The search has been clouded by charges of political paybacks. The Southern Association of Colleges and Schools Commission on Colleges sent a letter to the Board of Regents warning about undue political interference, and an executive search firm hired to help find the replacement for the retired former Chancellor Steve Wrigley quit last year amid questions of whether Perdue was a done deal.
“The search for a chancellor must be conducted in the open and must include meaningful faculty participation,” the American Association of University Professors wrote in an open letter to the regents Monday. “The USG system deserves and demands a chancellor who understands higher education, who has the confidence of the faculty who work in the system, and who will work to enhance the entire Georgia system to ensure Georgia students have the best educational experience.”
Some of his past political stances may also put Perdue at odds with some in Georgia’s campus communities. His first election as governor was fueled by debate over the 1956 state flag, which his predecessor Democratic Gov. Roy Barnes changed to remove the Confederate cross. Perdue supported a statewide referendum which would have included the old flag with its Confederate symbolism. He later declared April 2006 Confederate History Month in Georgia. Just over a quarter of Georgia’s 340,638 public college students are Black, and for many Georgians, the Confederate flag is an enduring symbol of racist hatred.
Perdue’s full-throated support of Trump also causes heartburn for some young people in a state that narrowly rejected the former president in 2020. Georgians between 18 and 29 supported President Joe Biden over Trump by 56% to 43%, a wider margin than any other age group in the state, according to Washington Post exit polling.
But Perdue’s reputation as a staunch conservative may endear him to other members of the state government, which is still dominated in all three branches by the GOP. Republican lawmakers have filed multiple bills this session seeking to push back against what they see as an increasing cultural shift in Georgia universities, including bills to ban the promotion of “divisive concepts,” in classrooms, and expand campus free speech zones after receiving complaints of censorship from right-wing speakers.

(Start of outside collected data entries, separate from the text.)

(* ===== verification/Crash.v ===== *)
(** * What a crash can leave

    The server can lose power between any two steps.  Of the database, what is left
    is one of the contents [db_disk] allows; of the object directory, the entries
    that are on disk.  The invariant says that each such state is well formed, has
    the files of its objects on disk, and extends the state at the last moment all
    of it was on disk.  Every step keeps it, also one whose commit fails. *)

From stdpp Require Import relations.
From S2P Require Import Prelude Status Encoding Tokens Proto Json Platform Keys World FileStore.
From S2P Require Import Files Durability Storage Core Commands Model Reads Scan Spec SystemMessages.
From S2P Require Import Refine Handlers ChannelHandlers Invariant Queries Pages Startup Objects.
From S2P Require Import Services Effects Requests Concurrency Tracks.

Section Crash.
Context {R : RocksDB} {P : Protobuf} {F : PosixDir} {H : Host}.
Context {RS : RocksDBSpec} {PS : ProtobufSpec} {HS : HostSpec} {FS : PosixDirSpec}.
Context (cfg : CoreConfig).

Definition sfs (sys : Sys) : fs_t := st_fs (c_storage (sys_core sys)).

(** ** States with their files on disk *)

(** A state whose objects are in the directory, on disk, and whose next names are free there. *)
Record Stored (c : AState) (f : fs_t) : Prop := {
  sd_wf : WF c;
  sd_files : files_ok c (fs_view f);
  sd_durable : forall id, is_Some (a_committed c !! id) -> fs_durable f (FinalName id);
  sd_fresh : forall id n, a_next_object c <= id < two64 -> n ∈ object_names id ->
               fs_view f !! n = None /\ fs_durable f n
}.
(** [mk] marks an earlier moment, by its state and its commit counter; [b] is the state of
    the current snapshot. *)
Record SubInv (mk : AState * Z) (a b : AState) (x : SubSys) : Prop := {
  xi_sys : SysInv a (ss_sys x);
  xi_mark : Extends mk.1 a /\ 0 <= mk.2 <= commit_generation (ss_core x);
  xi_old : WF b /\ Extends b a;
  xi_generations : let s := c_sub (ss_core x) in
    0 <= subscription_snapshot_generation s <= commit_generation (ss_core x) /\
    0 <= subscription_snapshot_attempt_generation s <= commit_generation (ss_core x);
  xi_snapshot : forall s, subscription_snapshot (c_sub (ss_core x)) = Some s ->
    shows mk a (ss_core x) s (subscription_snapshot_generation (c_sub (ss_core x))) b;
  xi_refresher : refresher_ok mk a b (ss_core x) (ss_refresher x);
  xi_streams : forall i sm, ss_streams x !! i = Some sm -> stream_ok a b sm;
  xi_registered : dom (ss_streams x) = subscriptions (ss_service x)
}.

(** ** Steps of the server *)

(** The database is unchanged, or the counter moved forward, or the server is closed. *)
Definition advances (w w' : CoreW) : Prop :=
  c_sub w' = c_sub w /\ (fatal_error_triggered w = true -> fatal_error_triggered w' = true) /\
  commit_generation w <= commit_generation w' /\
  ((cview w' = cview w /\ commit_generation w' = commit_generation w) \/
   commit_generation w < commit_generation w' \/ fatal_error_triggered w' = true).

Lemma calm_advances w w' : calm w w' -> advances w w'.
Proof. intros (Hv & [_ Hs] & Hg & Hf). injection Hv as Hv _. split_and!; try done; [lia|by left]. Qed.

Lemma tracked_advances w w' :
  0 <= commit_generation w < two64 - 1 -> tracked w w' ->
  advances w w' /\ commit_generation w' <= commit_generation w + 1.
Proof.
  intros Hg (Hs & Hf & Hm). unfold advances. destruct Hm as [[[= Hv _] Hc]|[[Hc _]|[Hc Hf']]]; rewrite Hc.
  all: rewrite ?u64_add_small by lia; split_and!; try done; try lia; auto with lia.
Qed.

(** What is known of a snapshot stays known. *)
Lemma shows_advances mk a a' w w' s g b :
  shows mk a w s g b -> Extends a a' -> g <= commit_generation w -> advances w w' ->
  shows mk a' w' s g b.
Proof.
  intros [] Hx Hg (_ & Hf & _ & Hm). constructor; try done; [by etransitivity|].
  intros Hopen ->. destruct Hm as [[-> Hc]|[?|?]]; [|lia|congruence]. apply sh_current0; [|done].
  destruct (fatal_error_triggered w); [|done]. by rewrite Hf in Hopen.
Qed.

Lemma refresher_advances mk a a' b w w' r :
  refresher_ok mk a b w r -> Extends a a' -> advances w w' -> refresher_ok mk a' b w' r.
Proof.
  intros Hr Hx Hadv. pose proof Hadv as (Hs & Hf & Hg & _).
  destruct r as [|g|g [s|e]|st|]; cbn in *; rewrite ?Hs; try done; try lia.
  - destruct Hr as (Hb & b' & Hsh & Hbb). split; [lia|]. exists b'. split; [|done].
    eapply shows_advances; [done..|lia|done].
  - split; [lia|apply Hr].
  - destruct Hr; auto.
Qed.

Lemma SubInv_advances mk a a' b x sys' e' strs :
  SubInv mk a b x -> advances (ss_core x) (sys_core sys') -> SysInv a' sys' -> Extends a a' ->
  (forall i sm, strs !! i = Some sm -> stream_ok a' b sm) -> dom strs = subscriptions e' ->
  SubInv mk a' b (MkSubSys sys' (ss_refresher x) e' strs).
Proof.
  intros [] Hadv Hsys Hx Hst Hdom. pose proof Hadv as (Hs & _ & Hg & _).
  destruct xi_mark0 as [? ?], xi_old0 as [? ?]. constructor; unfold ss_core in *; cbn in *; try done.
  - split; [by etransitivity|lia].
  - split; [done|by etransitivity].
  - rewrite Hs. lia.
  - rewrite Hs. intros s E. eapply shows_advances; [by apply xi_snapshot0|done|lia|done].
  - by eapply refresher_advances.
Qed.

(** *** The refresher *)

Lemma SubInv_refresher mk a b x r :
  SubInv mk a b x -> refresher_ok mk a b (ss_core x) r ->
  SubInv mk a b (MkSubSys (ss_sys x) r (ss_service x) (ss_streams x)).
Proof. by intros [] Hr; constructor. Qed.

Lemma calm_CreateSnapshot (Q : Result snap_t -> CoreW -> Prop) w :
  (forall s w', calm w w' -> snap_view s = cview w -> Q (Ok s) w') ->
  (forall e w', calm w w' -> status_ok e = false -> Q (Err e) w') -> wp (storage CreateSnapshot) Q w.
Proof using RS cfg.
  intros Hok Herr. apply (wp_CreateSnapshot cfg).
  - intros s w' Hs Hu _. apply Hok; [by apply calm_unchanged|done].
  - intros e w' Hf Hv. apply Herr; [by eapply calm_fault|]. destruct Hf as (_ & [Hc _] & _).
    unfold status_ok. by rewrite bool_decide_eq_false_2.
Qed.

(** The current state is what a snapshot taken now shows. *)
Lemma shows_now mk a b x s g w' :
  SubInv mk a b x -> calm (ss_core x) w' -> snap_view s = cview (ss_core x) ->
  shows mk a w' s g a.
Proof.
  intros [] (Hv & _) Hs. injection Hv as Hv _. destruct xi_sys0. constructor; try done.
  - by rewrite Hs.
  - intros _. apply xi_mark0.
  - intros _ _. by rewrite Hv.
Qed.

(** The thread puts its snapshot in place. *)
Lemma SubInv_install mk a b x g snapshot :
  SubInv mk a b x -> refresher_ok mk a b (ss_core x) (RSnapped g snapshot) ->
  let w' := set_sub (ss_core x) (install g snapshot (c_sub (ss_core x))) in
  exists b', Extends b b' /\
    SubInv mk a b' (MkSubSys (with_core x w') RWaiting (ss_service x) (ss_streams x)).
Proof.
  intros Hinv Hr. pose proof Hinv as [].
  assert (Hsys : forall s, SysInv a (with_core x (set_sub (ss_core x) s))).
  { intros s. destruct xi_sys0. by apply (SysInv_same_objects a a (ss_sys x)). }
  destruct snapshot as [s|e]; cbn [refresher_ok] in Hr.
  - destruct Hr as (Hg & b' & [] & Hbb). exists b'. split; [done|].
    constructor; unfold ss_core in *; cbn in *; try done; [lia| |].
    + intros s' [= <-]. by constructor.
    + intros i sm Hi. apply (stream_ok_extends a a b); [done|exact Hbb|by eapply xi_streams0].
  - exists b. split; [done|]. constructor; unfold ss_core in *; cbn in *; try done; [lia|].
    intros s E. destruct (xi_snapshot0 s E). by constructor.
Qed.
(* ===== verification/Delivery.v ===== *)
(** * What a subscriber receives

    Consequences of [delivered]: the messages come in the order of the log, each
    once; and of the channels everyone may read, none of the requested messages is
    missing.  That the subscriber was entitled to each is in History.v. *)

From stdpp Require Import relations.
From S2P Require Import Prelude Status Encoding Tokens Proto Json Platform Keys World FileStore.
From S2P Require Import Files Storage Core Commands Model Reads Scan Spec SystemMessages Refine.
From S2P Require Import Handlers ChannelHandlers Invariant Queries Pages Startup Objects Services.
From S2P Require Import Effects Requests Concurrency Tracks Subscription SubInvariant.

(** ** Sorted lists *)

Lemma StronglySorted_filter {A} (Rel : A -> A -> Prop) (f : A -> bool) l :
  StronglySorted Rel l -> StronglySorted Rel (List.filter f l).
Proof.
  induction 1 as [|x l _ IH Hx]; cbn; [constructor|]. destruct (f x); [|done]. constructor; [done|].
  rewrite Forall_forall in *. intros y Hy. apply Hx. apply list_elem_of_In in Hy.
  apply filter_In in Hy as [Hy _]. by apply list_elem_of_In.
Qed.

(** Of two parts of a sorted list, what is not beyond the first part is in it. *)
Lemma StronglySorted_app_before {A} (Rel : A -> A -> Prop) l1 l2 x y :
  StronglySorted Rel (l1 ++ l2) -> x ∈ l1 ++ l2 -> y ∈ l1 -> ~ Rel y x -> x ∈ l1.
Proof.
  intros Hs [Hx|Hx]%elem_of_app Hy Hn; [done|]. destruct Hn.
  apply StronglySorted_app in Hs as (Hs & _ & _). by apply Hs.
Qed.

Section Delivery.
Context {R : RocksDB} {P : Protobuf} {F : PosixDir} {H : Host}.
Context {PS : ProtobufSpec}.

Definition seq_lt (m m' : EventMessage) : Prop := em_seq m < em_seq m'.

(** ** Ranges of the log *)

Lemma log_range_elem a from to m :
  WF a -> 0 <= from ->
  m ∈ log_range a from to <-> m ∈ a_log a /\ from <= em_seq m < to.
Proof.
  intros Hwf Hf. unfold log_range. split.
  - intros (i & Hi)%list_elem_of_lookup. apply lookup_take_Some in Hi as [Hi Hlt].
    rewrite lookup_drop in Hi. destruct (wf_log _ Hwf _ _ Hi) as (Hs & _).
    split; [by eapply list_elem_of_lookup_2|lia].
  - intros [(i & Hi)%list_elem_of_lookup Hb]. destruct (wf_log _ Hwf _ _ Hi) as (Hs & _).
    apply list_elem_of_lookup. exists (i - Z.to_nat from)%nat.
    rewrite lookup_take_lt by lia. rewrite lookup_drop. rewrite <- Hi. f_equal. lia.
Qed.

Lemma log_range_sorted a from to : WF a -> 0 <= from -> StronglySorted seq_lt (log_range a from to).
Proof.
  intros Hwf Hf. pose proof (log_dense a from Hwf Hf) as Hd. unfold log_range.
  revert Hd. generalize (drop (Z.to_nat from) (a_log a)). intros l Hd.
  assert (Hd' : forall n, dense from (take n l)).
  { intros n i m Hi. apply lookup_take_Some in Hi as [Hi _]. by apply Hd. }
  specialize (Hd' (Z.to_nat (to - from))). revert Hd'. generalize (take (Z.to_nat (to - from)) l). clear.
  intros l. revert from. induction l as [|m l IH]; intros from Hd; constructor.
  - by eapply IH, dense_tail.
  - apply Forall_forall. intros x (i & Hi)%list_elem_of_lookup. unfold seq_lt.
    rewrite (Hd (S i) x Hi), (Hd 0%nat m eq_refl). lia.
Qed.

(** ** Sent in order, each once *)

Lemma delivered_bounds a req next l :
  delivered a req next l -> WF a -> 0 <= sq_from_seq req ->
  sq_from_seq req <= next /\ forall m, m ∈ l -> m ∈ a_log a /\ sq_from_seq req <= em_seq m < next.
Proof.
  intros Hd Hwf Hf. induction Hd as [|next l b next' _ IH Hwfb Hx _ Hn].
  - split; [done|]. intros m Hm. by apply elem_of_nil in Hm.
  - destruct IH as [Hle Hin]. split; [lia|]. intros m [Hm|Hm]%elem_of_app.
    + destruct (Hin m Hm). split; [done|lia].
    + apply list_elem_of_In in Hm. apply filter_In in Hm as [Hm _]. apply list_elem_of_In in Hm.
      apply log_range_elem in Hm as [Hm Hb]; [|done|lia]. split; [|lia].
      eapply elem_of_prefix; [done|apply (ex_log _ _ Hx)].
Qed.

Lemma delivered_sorted a req next l :
  delivered a req next l -> WF a -> 0 <= sq_from_seq req -> StronglySorted seq_lt l.
Proof.
  intros Hd Hwf Hf. induction Hd as [|next l b next' Hd IH Hwfb Hx _ Hn]; [constructor|].
  destruct (delivered_bounds _ _ _ _ Hd Hwf Hf) as [Hle Hin].
  apply StronglySorted_app. split_and!; [|done|apply StronglySorted_filter, log_range_sorted; [done|lia]].
  intros m m' Hm Hm'. apply list_elem_of_In, filter_In in Hm' as [Hm' _]. apply list_elem_of_In in Hm'.
  apply log_range_elem in Hm' as [_ Hb]; [|done|lia]. destruct (Hin m Hm). unfold seq_lt. lia.
Qed.

(** ** Nothing left out *)

(** A channel everyone may read. *)
Definition open_channel (a : AState) (id : Z) : bool :=
  match spec_channel a id with
  | Some c => (ci_channel_id c =? 0) || bool_decide (ci_visibility c = VISIBILITY_PUBLIC) ||
              bool_decide (ci_visibility c = VISIBILITY_PROTECTED)
  | None => false
  end.

(** A message of such a channel that the request asks for. *)
Definition wanted (a : AState) (req : SubscribeRequest) (m : EventMessage) : bool :=
  (bool_decide (sq_channels req = []) || bool_decide (em_channel_id m ∈ sq_channels req)) &&
  open_channel a (em_channel_id m) &&
  (negb (sq_only_my_recipient req) || HasRecipient m (sq_principal req)).

(** Visibility of a channel never changes, so it was readable on every earlier state. *)
Lemma open_channel_readable a b principal m :
  WF b -> Extends b a -> m ∈ a_log b -> open_channel a (em_channel_id m) = true ->
  readable b principal (em_channel_id m) = true.
Proof.
  intros Hwf Hx Hm Ho. destruct (message_channel b Hwf m Hm) as [_ [c Hc]].
  unfold readable, open_channel in *. rewrite Hc. revert Ho Hc. unfold spec_channel.
  destruct (em_channel_id m =? 0); [by intros _ [= <-]|]. intros Ho Hc.
  destruct (ex_channels _ _ Hx _ _ Hc) as (c' & Hc' & Hk). rewrite Hc' in Ho. unfold channel_kept in Hk.
  rewrite Hk in Ho. cbn in Ho. unfold CanRead.
  destruct (ci_channel_id c =? 0); [done|]. cbn in Ho. by rewrite Ho.
Qed.

Lemma wanted_visible a b req m :
  WF b -> Extends b a -> m ∈ a_log b -> wanted a req m = true -> visible_to b req m = true.
Proof.
  intros Hwf Hx Hm (([Hc|Hc]%orb_true_iff & Ho)%andb_true_iff & Hr)%andb_true_iff;
    unfold visible_to, visible; rewrite Hr, (open_channel_readable a b) by done; rewrite !andb_true_r.
  - apply bool_decide_eq_true in Hc. by rewrite Hc.
  - apply bool_decide_eq_true in Hc. apply orb_true_iff. right. by apply bool_decide_eq_true, elem_of_list_to_set.
Qed.

Lemma delivered_complete a req next l m :
  delivered a req next l -> WF a -> 0 <= sq_from_seq req -> m ∈ a_log a ->
  sq_from_seq req <= em_seq m < next -> wanted a req m = true -> m ∈ l.
Proof.
  intros Hd Hwf Hf Hm Hb Hw. induction Hd as [|next l b next' Hd IH Hwfb Hx Hs Hn]; [lia|].
  apply elem_of_app. destruct (decide (em_seq m < next)) as [|Hge]; [left; apply IH; lia|right].
  destruct (delivered_bounds _ _ _ _ Hd Hwf Hf) as [Hle _].
  assert (Hmb : m ∈ a_log b).
  { apply list_elem_of_lookup in Hm as (i & Hi). destruct (wf_log _ Hwf _ _ Hi) as (Hsq & _).
    apply list_elem_of_lookup. exists i. destruct (ex_log _ _ Hx) as [k Hk]. rewrite Hk in Hi.
    rewrite lookup_app_l in Hi; [done|]. unfold a_max_seq in Hn. lia. }
  apply list_elem_of_In, filter_In. split; [|by apply (wanted_visible a b)].
  apply list_elem_of_In, log_range_elem; [done|lia|]. split; [done|lia].
Qed.

End Delivery.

If Perdue wants to weigh in on those hot button issues, he did not signal that Tuesday, instead vowing to support students in learning and employees in teaching.
“I want to make a difference by providing leadership and resources so that faculty can thrive in their teaching, research and service and students are inspired and supported so they graduate, find rewarding careers and become productive citizens,” he said. “I am honored to be considered for such an important role.”